Students have been known to refer to rubrics as "those things with the little boxes", while teachers know rubrics as a set of scoring guidelines that evaluate students' work and provide a clear teaching directive. Rubrics are a powerful, authentic tool used to assess students' work. This scoring tool lists specific criteria for a project or piece of work. The criterion helps students to have a concrete understanding and visualization of "what counts". Each standard or criteria also includes a gradation scale of quality. The rating scale could be numerical, qualitative, or a combination of both. Rubrics seek to evaluate assignments based on the sum of a full range of criteria rather than a single numerical score.

Rubrics aren't an assessment alone - but also a teaching and learning tool.

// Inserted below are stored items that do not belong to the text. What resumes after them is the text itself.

(* ===== verification/BitMap.v ===== *)
(** Bitmaps and id pools: [src/src/utils/bit_map.c], [src/src/utils/id_pool.c]
    with their headers, and the lock word of [src/src/sync/yieldlock.c] the pool
    takes.  A bitmap is abstracted to the predicate "bit [i] is set"; the pool is
    abstracted to the set of the ids it has handed out. *)
From S2P Require Import Prelude.

(** ** Data *)

(** [bitmap_t]; [bitarray] holds the words the C pointer designates. *)
Record bitmap_t : Type := mk_bitmap {
  bitarray : list Z;
  alloc_array : bool;
  arraysize : Z;
  totalbits : Z
}.

Definition with_bitarray (this : bitmap_t) (a : list Z) : bitmap_t :=
  mk_bitmap a (alloc_array this) (arraysize this) (totalbits this).

(** [yieldlock_t]: the [hold] word. *)
Definition LOCKED_YES : Z := 1.
Definition LOCKED_NO : Z := 0.

Record id_pool_t : Type := mk_pool {
  size : Z;
  max_size : Z;
  expand_size : Z;
  id_map : bitmap_t;
  lock : Z
}.

Definition with_map (p : id_pool_t) (m : bitmap_t) : id_pool_t :=
  mk_pool (size p) (max_size p) (expand_size p) m (lock p).
Definition with_lock (p : id_pool_t) (l : Z) : id_pool_t :=
  mk_pool (size p) (max_size p) (expand_size p) (id_map p) l.

(** ** Bitmap operations *)

(** [bitmap_clear] *)
Definition bitmap_clear (this : bitmap_t) : res bitmap_t :=
  let! a := for_loop (Z.to_nat (arraysize this)) 0
              (fun i a => arr_set a i 0) (bitarray this) in
  Ok (with_bitarray this a).

(** [bitmap_init]: [fresh n] gives the words of the block [kmalloc(n)] returned,
    [None] when it returned [NULL].  [this] is the struct before the call. *)
Definition bitmap_init (fresh : Z -> option (list Z)) (this : bitmap_t)
    (bitarr : option (list Z)) (total : Z) : res (bool * bitmap_t) :=
  let arrsize := u32 (total + 31) / 32 in
  let '(bitarr, alloc) :=
    match bitarr with
    | None => (fresh (u32 (arrsize * 4)), true)
    | Some a => (Some a, false)
    end in
  match bitarr with
  | None => Ok (false, mk_bitmap (bitarray this) alloc arrsize total)
  | Some a =>
      if total =? 0 then Ok (false, mk_bitmap (bitarray this) alloc arrsize total)
      else
        let! a := for_loop (Z.to_nat arrsize) 0 (fun i a => arr_set a i 0) a in
        Ok (true, mk_bitmap a alloc arrsize total)
  end.
(* ===== verification/Page.v ===== *)
(** Paging and copy on write: [src/src/mem/page.c] with
    [src/src/include/mem/page.h].

    The page tables are bytes of the physical memory.  The kernel reaches them as
    the code does, at the virtual addresses [PAGE_DIR_VIRTUAL] and
    [PAGE_TABLES_VIRTUAL], through the entry 769 of the page directory that
    points back to the directory: every access below goes through [walk], the
    translation of the processor.

    [tlb] holds the translations the processor may have kept: those of the pages
    accessed since they were last flushed.  An access to a page whose kept
    translation is no longer the one in the tables is a fault of the model,
    whatever the processor does, so an operation that succeeds has flushed what it
    had to.  Translations the processor loads without an access are not modelled.
    An access of the kernel needs the page to be present; a store needs it to be
    writable only under [CR0.WP], which [write_protect] reads off the value that
    [boot/loader.asm] leaves in CR0: it is clear.

    The frames' reference counts and the locks are the static variables of
    [page.c]; [page_dir_lock] is the one of the running process, which is taken
    once threads run ([multi_task]). *)
From S2P Require Import Prelude Memory BitMap.

(** ** Constants of [page.h], [process.h] and [thread.h] *)
Definition PAGE_DIR_VIRTUAL : Z := 0xC0701000.
Definition PAGE_TABLES_VIRTUAL : Z := 0xC0400000.
Definition KERNEL_PAGE_DIR_PHY : Z := 0x00101000.
Definition PHYSICAL_MEM_SIZE : Z := 32 * 1024 * 1024.
Definition KERNEL_BIN_LOAD_SIZE : Z := 1024 * 1024.
Definition COPIED_PAGE_DIR_VADDR : Z := 0xFFFFD000.
Definition COPIED_PAGE_TABLE_VADDR : Z := 0xFFFFE000.
Definition COPIED_PAGE_VADDR : Z := 0xFFFFF000.
Definition USER_STACK_TOP : Z := 0xBFC00000.
Definition USER_STACK_SIZE : Z := 65536.
Definition KERNEL_STACK_GUARD_SIZE : Z := PAGE_SIZE.
Definition KERNEL_STACK_SLOT_SIZE : Z := KERNEL_STACK_GUARD_SIZE + 8192.
Definition KERNEL_STACK_AREA_START : Z := 0xE0000000.
Definition KERNEL_STACK_AREA_END : Z := 0xF0000000.

(** ** [pte_t]: the bit fields of an entry *)
Definition pte_present (w : Z) : bool := Z.testbit w 0.
Definition pte_rw (w : Z) : bool := Z.testbit w 1.
Definition pte_user (w : Z) : bool := Z.testbit w 2.
Definition pte_frame (w : Z) : Z := Z.shiftr w 12.

Definition put_bit (i : Z) (b : bool) (w : Z) : Z := if b then Z.setbit w i else Z.clearbit w i.
Definition set_present : bool -> Z -> Z := put_bit 0.
Definition set_rw : bool -> Z -> Z := put_bit 1.
Definition set_user : bool -> Z -> Z := put_bit 2.
Definition set_frame (f w : Z) : Z := Z.lor (Z.land w 0xFFF) (Z.shiftl (Z.land f 0xFFFFF) 12).

(** ** The processor's translation *)

(** The entries of page [v] in the address space whose directory is frame [d]:
    that of its table and its own, when both are present. *)
Definition walk (m : mem) (d v : Z) : option (Z * Z) :=
  let pde := load32 m (4096 * d + 4 * (v / 1024)) in
  if pte_present pde then
    let pte := load32 m (4096 * pte_frame pde + 4 * (v mod 1024)) in
    if pte_present pte then Some (pde, pte) else None
  else None.

(** ** The state *)
Record vm : Type := mk_vm {
  pm : mem;
  cr3 : Z;
  tlb : Z -> option (Z * Z);
  phy_frames_array : list Z;
  last_allocated_index : Z;
  phy_frames_map_lock : Z;
  page_copy_lock : Z;
  page_dir_lock : Z;
  multi_task : bool;
  intr : bool
}.

Definition root (s : vm) : Z := cr3 s / 4096.

Definition with_pm (s : vm) (m : mem) : vm :=
  mk_vm m (cr3 s) (tlb s) (phy_frames_array s) (last_allocated_index s) (phy_frames_map_lock s)
        (page_copy_lock s) (page_dir_lock s) (multi_task s) (intr s).
Definition with_frames (s : vm) (l : list Z) (last : Z) : vm :=
  mk_vm (pm s) (cr3 s) (tlb s) l last (phy_frames_map_lock s)
        (page_copy_lock s) (page_dir_lock s) (multi_task s) (intr s).
Definition with_locks (s : vm) (map copy dir : Z) : vm :=
  mk_vm (pm s) (cr3 s) (tlb s) (phy_frames_array s) (last_allocated_index s) map copy dir
        (multi_task s) (intr s).
Definition with_cr3 (s : vm) (c : Z) (t : Z -> option (Z * Z)) : vm :=
  mk_vm (pm s) c t (phy_frames_array s) (last_allocated_index s) (phy_frames_map_lock s)
        (page_copy_lock s) (page_dir_lock s) (multi_task s) (intr s).
Definition with_intr (s : vm) (b : bool) : vm :=
  mk_vm (pm s) (cr3 s) (tlb s) (phy_frames_array s) (last_allocated_index s) (phy_frames_map_lock s)
        (page_copy_lock s) (page_dir_lock s) (multi_task s) b.

(** ** Accesses of the kernel *)

(** The translation of page [v], kept from then on. *)
Definition lookup (s : vm) (v : Z) : res (option (Z * Z) * vm) :=
  match tlb s v with
  | Some e => if decide (walk (pm s) (root s) v = Some e) then Ok (Some e, s) else Err Fault
  | None =>
      match walk (pm s) (root s) v with
      | Some e => Ok (Some e, with_cr3 s (cr3 s) (fun u => if u =? v then Some e else tlb s u))
      | None => Ok (None, s)
      end
  end.

Definition paddr (s : vm) (va : Z) : res (Z * vm) :=
  let! (r, s) := lookup s (va / 4096) in
  match r with
  | Some (_, pte) => Ok (4096 * pte_frame pte + va mod 4096, s)
  | None => Err Fault
  end.

(** CR0 after [boot/loader.asm], from its value at reset: protected mode (line 110), then
    paging (line 342). *)
Definition CR0_RESET : Z := 0x60000010.
Definition set_cr0_pe (cr0 : Z) : Z := Z.lor cr0 0x00000001.
Definition enable_page (cr0 : Z) : Z := Z.lor cr0 0x80000000.
(** Bit 16 of CR0: stores of the kernel respect the bit [rw]. *)
Definition write_protect : bool := Z.testbit (enable_page (set_cr0_pe CR0_RESET)) 16.

(** The address of a store of the kernel. *)
Definition wpaddr (s : vm) (va : Z) : res (Z * vm) :=
  let! (r, s) := lookup s (va / 4096) in
  match r with
  | Some (pde, pte) =>
      if write_protect && negb (pte_rw pde && pte_rw pte) then Err Fault
      else Ok (4096 * pte_frame pte + va mod 4096, s)
  | None => Err Fault
  end.

Definition vload8 (s : vm) (va : Z) : res (Z * vm) :=
  let! (pa, s) := paddr s va in Ok (load8 (pm s) pa, s).
Definition vstore8 (s : vm) (va b : Z) : res vm :=
  let! (pa, s) := wpaddr s va in Ok (with_pm s (store8 (pm s) pa b)).
Definition vload32 (s : vm) (va : Z) : res (Z * vm) :=
  let! (pa, s) := paddr s va in Ok (load32 (pm s) pa, s).
Definition vstore32 (s : vm) (va w : Z) : res vm :=
  let! (pa, s) := wpaddr s va in Ok (with_pm s (store32 (pm s) pa w)).

(** An assignment to a bit field: the word is read, changed and written. *)
Definition vset (s : vm) (va : Z) (f : Z -> Z) : res vm :=
  let! (w, s) := vload32 s va in vstore32 s va (f w).
(* ===== verification/PageSpec.v ===== *)
(** What paging promises: the address spaces as finite maps, the relation between
    them and the tables in memory, and the accounting of the frames. *)
From S2P Require Import Prelude Memory BitMap Page PageMem.

(** ** Counting the uses of a frame *)
Section uses.
Context {K V : Type} `{Countable K} (g : V -> Z).

Definition uses (m : gmap K V) (f : Z) : Z :=
  Z.of_nat (base.size (filter (fun kv => g kv.2 = f) m)).

Lemma uses_nonneg m f : 0 <= uses m f.
Proof. unfold uses. lia. Qed.

Lemma uses_empty f : uses ∅ f = 0.
Proof. unfold uses. by rewrite map_filter_empty, map_size_empty. Qed.

Lemma uses_insert m k v f : m !! k = None ->
  uses (<[k := v]> m) f = uses m f + (if decide (g v = f) then 1 else 0).
Proof.
  intros Hk. unfold uses. case_decide as Hd.
  - rewrite map_filter_insert_True by done. rewrite map_size_insert_None; [lia|].
    apply map_lookup_filter_None. by left.
  - rewrite map_filter_insert_False by done. rewrite delete_id by done. lia.
Qed.

Lemma uses_delete m k v f : m !! k = Some v ->
  uses (delete k m) f = uses m f - (if decide (g v = f) then 1 else 0).
Proof.
  intros Hk. rewrite <- (insert_delete_id m k v Hk) at 2. rewrite uses_insert by apply lookup_delete_eq. lia.
Qed.

Lemma uses_replace m k v w f : m !! k = Some v ->
  uses (<[k := w]> m) f = uses m f - (if decide (g v = f) then 1 else 0) + (if decide (g w = f) then 1 else 0).
Proof.
  intros Hk. rewrite <- insert_delete_eq, uses_insert by apply lookup_delete_eq.
  by erewrite uses_delete.
Qed.

Lemma uses_pos m k v : m !! k = Some v -> 1 <= uses m (g v).
Proof.
  intros Hk. rewrite <- (insert_delete_id m k v Hk), uses_insert by apply lookup_delete_eq.
  rewrite decide_True by done. pose proof (uses_nonneg (delete k m) (g v)). lia.
Qed.

Lemma uses_zero m f : uses m f = 0 <-> forall k v, m !! k = Some v -> g v <> f.
Proof.
  split.
  - intros Hz k v Hk <-. pose proof (uses_pos m k v Hk). lia.
  - intros Hn. unfold uses. enough (filter (fun kv : K * V => g kv.2 = f) m = ∅) as -> by (by rewrite map_size_empty).
    apply map_empty_filter_2. intros k v Hk. by apply (Hn k v Hk).
Qed.

Lemma uses_one m k v k' v' : m !! k = Some v -> m !! k' = Some v' -> g v = g v' ->
  uses m (g v) = 1 -> k = k'.
Proof.
  intros Hk Hk' Hg H1. destruct (decide (k = k')) as [|Hn]; [done|].
  pose proof (uses_delete m k v (g v) Hk) as Hd. rewrite decide_True in Hd by done.
  assert (Hp : 1 <= uses (delete k m) (g v)).
  { rewrite Hg. apply (uses_pos _ k'). by rewrite lookup_delete_ne. }
  lia.
Qed.
End uses.

(** ** Address spaces *)

(** [roots] are the frames of the directories; [tbl] maps a directory and an index
    below 768 to the frame of a table; [pages] a directory and a page to the frame
    and whether it is writable; [ktbl] are the frames of the kernel's tables, shared
    by all; [kpages] the kernel's pages; [kern] counts what is in use beside. *)
Record space : Type := mk_space {
  roots : gset Z;
  tbl : gmap (Z * Z) Z;
  pages : gmap (Z * Z) (Z * bool);
  ktbl : Z -> Z;
  kpages : gmap Z Z;
  kern : Z -> Z
}.
Lemma drop_pages_none A N l d : acct A N l -> drop_pages A d 1024 = A.
Proof.
  intros H. rewrite (drop_pages_skip A d 0 1024); [|lia|].
  - unfold drop_pages. rewrite map_filter_id; [apply with_pages_self|]. intros [e u] [f rw] Hk [_ Hlt]. cbn in Hlt.
    destruct (a_page _ _ _ H _ _ _ _ Hk) as ([t Ht] & _). destruct (a_tbl _ _ _ H _ _ _ Ht) as (Hi & _).
    unfold user_pdi in Hi. assert (u / 1024 < 0) by (apply Z.div_lt_upper_bound; lia). lia.
  - intros v Hv. destruct (pages A !! (d, v)) as [[f rw]|] eqn:E; [|done].
    destruct (a_page _ _ _ H _ _ _ _ E) as ([t Ht] & _). destruct (a_tbl _ _ _ H _ _ _ Ht) as (Hi & _).
    unfold user_pdi in Hi. assert (v / 1024 = 0) by (apply Z.div_small; lia). lia.
Qed.

Lemma kept_mono A A' m m' : (forall f, data_frame A' f -> data_frame A f) -> kept A m m' -> kept A' m m'.
Proof. intros H K f Hf. apply K. by apply H. Qed.

Lemma drop_pages_data A d v f : data_frame (drop_pages A d (v + 1)) f -> data_frame (drop_pages A d v) f.
Proof.
  intros [(e & u & rw & Hp)|H]; [left|by right]. exists e, u, rw.
  rewrite drop_pages_lookup in *. destruct (decide _) as [|Hn] in Hp; [done|].
  rewrite decide_False; [done|]. intros [? ?]. apply Hn. lia.
Qed.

They convey the teacher's expectations and they provide students with a concrete print out or electronic file showing what they need to do for the specific project. Typically a teacher provides the rubric to students before an assignment begins, so students can use the rubric as a working guide to success. They explicitly describe what concepts and characteristics take priority over others within the assignment. After an assignment is assessed, rubrics enable students to understand why they received a score based on the criteria provided on the rubric. Rubrics can be used in any subject area - math, biology, physical education, economics, geography, writing, and all other areas of the curriculum. Rubrics can also be adapted and used with students of all ages. Rubrics may be used by a teacher to assess a student, a student to assess a peer, or a student to self-assess their own work.

Types of Rubrics
Formats of a rubric may include analytical and holistic. Some rubrics may also be weighted.

Analytical Rubrics

  • Break down the various objectives of the final product into specified components
  • Evaluate individual components independently
  • Possess extra details that allow multiple grades to emphasize the same criteria

Holistic Rubrics

  • Assess students' work globally "as a whole"
  • Often use anchor points that assign value to specific descriptions or performances which contribute to the whole
  • Have fewer details to analyze, and are easier to integrate into the schema of younger students
  • Do not provide detailed information about students' performance in specified areas within the assignment

Weighted Rubrics

  • Typically are a form of an analytical rubric
  • Judge certain concepts more heavily than others
    For example, if a teacher stresses the plot of a story, he or she might consider weighing the plot segment of the rubric more heavily than the setting, character, or mechanics.
  • Focus attention on specific aspects of an assignment

More on Types of Rubrics
No one type of rubric is "better". The choice depends on the type of assignment, age of students, and preference of the teacher. The most important factor is simply that the criteria are clear. A rubric's strength lies in its specificity.

Individual students may fall between levels (attaining some but not all standards in a specified level). Some teachers find that using a plus or minus sign helps to bridge this gap, thereby creating more levels between the various gradations (for example, between beginning and proficient).